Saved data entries
╭──

(** X22. Paragraph 3.f of the ATO counts four to seven ISR missions and two
    support missions, three in phases 3 and 4; the two counts add up to
    the total.  The weather line is the dry season one before day 150
    and the wet season one from then on. *)
Theorem ato_summary (d : Z) (g : rng) :
  FIRST_STATE_DAY <= d <= LAST_STATE_DAY ->
  exists st total isr support,
    DailyState_init d g = Ok st (seed 42)
    /\ ato_totals st = (total, isr, support)
    /\ total = isr + support
    /\ 4 <= isr <= 7
    /\ support = 2 + b2z (3 <=? get_phase d)
    /\ (ato_weather st
        = "Dry season; CAVU expected. Morning fog in swamp areas 0500-0800L."
        <-> d < 150).
Proof.
  intro Hd.
  destruct (DailyState_init_described d g Hd) as [st [E [Hok [_ Hms]]]].
  destruct Hms as [isr [sup [extra [H1 [H2 [H3 [_ [_ [H6 [H7 _]]]]]]]]]].
  assert (filter (fun m => String.eqb (msn_type m) "ISR") isr = isr) as Fisr.
  { apply forallb_filter_id. apply forallb_forall. intros m Hm.
    rewrite Forall_forall in H3. rewrite (H3 m Hm). reflexivity. }
  assert (filter (fun m => negb (String.eqb (msn_type m) "ISR")) isr = [])
    as Nisr.
  { apply filter_none. intros m Hm. rewrite Forall_forall in H3.
    rewrite (H3 m Hm). reflexivity. }
  assert (filter (fun m => String.eqb (msn_type m) "ISR") sup = []
          /\ filter (fun m => negb (String.eqb (msn_type m) "ISR")) sup = sup
          /\ List.length sup = 2%nat) as [Fsup [Nsup Lsup]].
  { destruct sup as [| m1 [| m2 [| m3 sup]]]; try discriminate H6.
    cbn [map] in H6. injection H6 as Hm1 Hm2.
    cbn [filter]. rewrite Hm1, Hm2. repeat split. }
  assert (filter (fun m => String.eqb (msn_type m) "ISR") extra = []
          /\ filter (fun m => negb (String.eqb (msn_type m) "ISR")) extra
             = extra
          /\ len extra = b2z (3 <=? get_phase d)) as [Fex [Nex Lex]].
  { destruct (3 <=? get_phase d).
    - destruct H7 as [m [-> [[Hm | Hm] _]]]; cbn [filter]; rewrite Hm;
        repeat split.
    - rewrite H7. repeat split. }
  exists st, (len (ato_missions st)), (len isr), (len (app sup extra)).
  split; [exact E |].
  split.
  { unfold ato_totals. rewrite H1, !filter_app.
    rewrite Fisr, Fsup, Fex, Nisr, Nsup, Nex, !app_nil_r. reflexivity. }
  split; [rewrite H1, !length_app; lia |].
  split; [exact H2 |].
  split; [rewrite length_app; lia |].
  unfold ato_weather. rewrite (ok_day _ _ Hok).
  destruct (Z.ltb_spec d 150) as [Hlt | Hge].
  - split; [intros _; exact Hlt | reflexivity].
  - split; [intro H; discriminate H | lia].
Qed.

╰──

Lines to set down from above: the line with "destruct (DailyState_init_described d", the line with "rewrite Forall_forall in H3. rewrite", and every line between, each exactly as written.

  destruct (DailyState_init_described d g Hd) as [st [E [Hok [_ Hms]]]].
  destruct Hms as [isr [sup [extra [H1 [H2 [H3 [_ [_ [H6 [H7 _]]]]]]]]]].
  assert (filter (fun m => String.eqb (msn_type m) "ISR") isr = isr) as Fisr.
  { apply forallb_filter_id. apply forallb_forall. intros m Hm.
    rewrite Forall_forall in H3. rewrite (H3 m Hm). reflexivity. }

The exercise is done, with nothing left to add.